The malware makes use of a Microsoft Office vulnerability
The first attacks were reported in January, but Microsoft has not disclosed yet what Office vulnerability the hackers used. The attack affected all Office versions, including the latest 2016 version which is available for Windows 10.
The attack starts with a fake Word file which is sent by the hacker to a user. If the user opens this file, then it downloads automatically an HTML file directly from the server of the hacker. This file is disguised as an RTF, but it runs as a .hta. This is the moment when the hacker gains full control of the computer of the user.
McAfee described the attack as such in their report:
“Thus, this is a logical bug, and gives the attackers the power to bypass any memory-based mitigations developed by Microsoft.”

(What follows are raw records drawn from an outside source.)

(* ===== verification/MapTcp.v ===== *)
(** * Exactly-once TCP forwarding across transports

    Two ends of a forwarded TCP connection under wire version 2 (MapV2), the QUIC stream
    between them, and the loss and resumption of that stream. *)

From S2P Require Import Prelude Peer MapUdp MapFlow MapV2.

(** ** The two ends

    [up]: the current stream is attached and its attempt is not stopped.  [got] is
    everything read from the end's socket, [put] everything its socket accepted. *)
Record endpoint := Endpoint { ep : mflow; up : bool; got : list Z; put : list Z }.
#[export] Instance eta_endpoint : Eta endpoint := fun e => Endpoint (ep e) (up e) (got e) (put e).
(** [near] opened the flow, [far] holds the target's socket; the bytes QUIC carries each way
    on the current stream, in order; the RESUME_ACK on its way to [near]. *)
Record link := Link { near : endpoint; far : endpoint; to_far : list Z; to_near : list Z; answer : option (list Z) }.

Definition stream_bytes (fx : list effect) : list Z := flat_map (fun e => match e with FxStream v _ => v | _ => [] end) fx.
Definition socket_bytes (fx : list effect) : list Z := flat_map (fun e => match e with FxSocket v => v | _ => [] end) fx.
Definition got_bytes (fx : list effect) : list Z := flat_map (fun e => match e with FxGot v => v | _ => [] end) fx.
(** A failure, of the attempt or of the handle, stops the attempt. *)
Definition keeps_up (fx : list effect) : bool :=
  forallb (fun e => match e with FxGone | FxFail _ _ | FxTransport _ _ => false | _ => true end) fx.

Inductive tcp_event :=
| TTick (at_near : bool) (now : Z) (a : tick_answers)
| TRead (at_near : bool) (now : Z) (answers : list recv_answer)
| TSuspend (at_near : bool) (preserve_tcp : bool) (deadline : Z)
| TResume (now : Z)    (** the near end opened a stream with RESUME, the far end received it *)
| TReply               (** the far end's RESUME_ACK is sent *)
| TResumed (now : Z).  (** the near end received it *)

Section run.
Context (sizeof_packet : Z).

Definition end_tick (now : Z) (a : tick_answers) (e : endpoint) : endpoint * list Z :=
  let '(f, fx) := m_v2_tick sizeof_packet now true (negb (up e)) a (ep e) in
  (Endpoint f (up e && keeps_up fx) (got e ++ got_bytes fx) (put e ++ socket_bytes fx), stream_bytes fx).
(** [m_stream_read] reaches the version 2 reader in this state only. *)
Definition end_read (now : Z) (answers : list recv_answer) (q : list Z) (e : endpoint) : endpoint * list Z :=
  if bool_decide (f_phase (ep e) = M_ACTIVE) && negb (f_close_requested (ep e)) then
    let '(q, f, fx) := m_v2_read sizeof_packet now (negb (up e)) answers q (ep e) in
    (e <| ep := f |> <| up ::= andb (keeps_up fx) |>, q)
  else (e, q).
(** A dead flow has no descriptor and stays dead. *)
Definition end_suspend (preserve_tcp : bool) (deadline : Z) (e : endpoint) : endpoint :=
  Endpoint (if bool_decide (f_phase (ep e) = M_DEAD) then ep e else (suspend_flow sizeof_packet preserve_tcp deadline (ep e)).1) false (got e) (put e).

In the end, a fake document opens on the computer of the victim, but this happens after the malware had gained access. The report suggest that the Office vulnerability must be related with the Windows Object Linking and Embedding. Microsoft did not ignore this issue and prepared a patch to fix the vulnerability.
How to keep yourself protected
Until you get the patch which will get you protected, there are several things that you can do to avoid downloading malware on your computer. First of all, do not open any suspicious documents which come from a location you don’t know. Also, it seems that the attack cannot pass Office Protected View.
Malware becomes more widespread and many such threats target all types of systems and devices. After the discovery of many mysterious malware which go undetected and cause great damage, companies developed a lot of tools which protect users against malware.
Usually, these attacks target big companies. Also, fighting malware might prove expensive. However, companies are willing to put themselves to such an expense, but get their data protected. To have your data safe at home, make sure that you use all the protective tools available for a personal device, and be careful with suspicious files.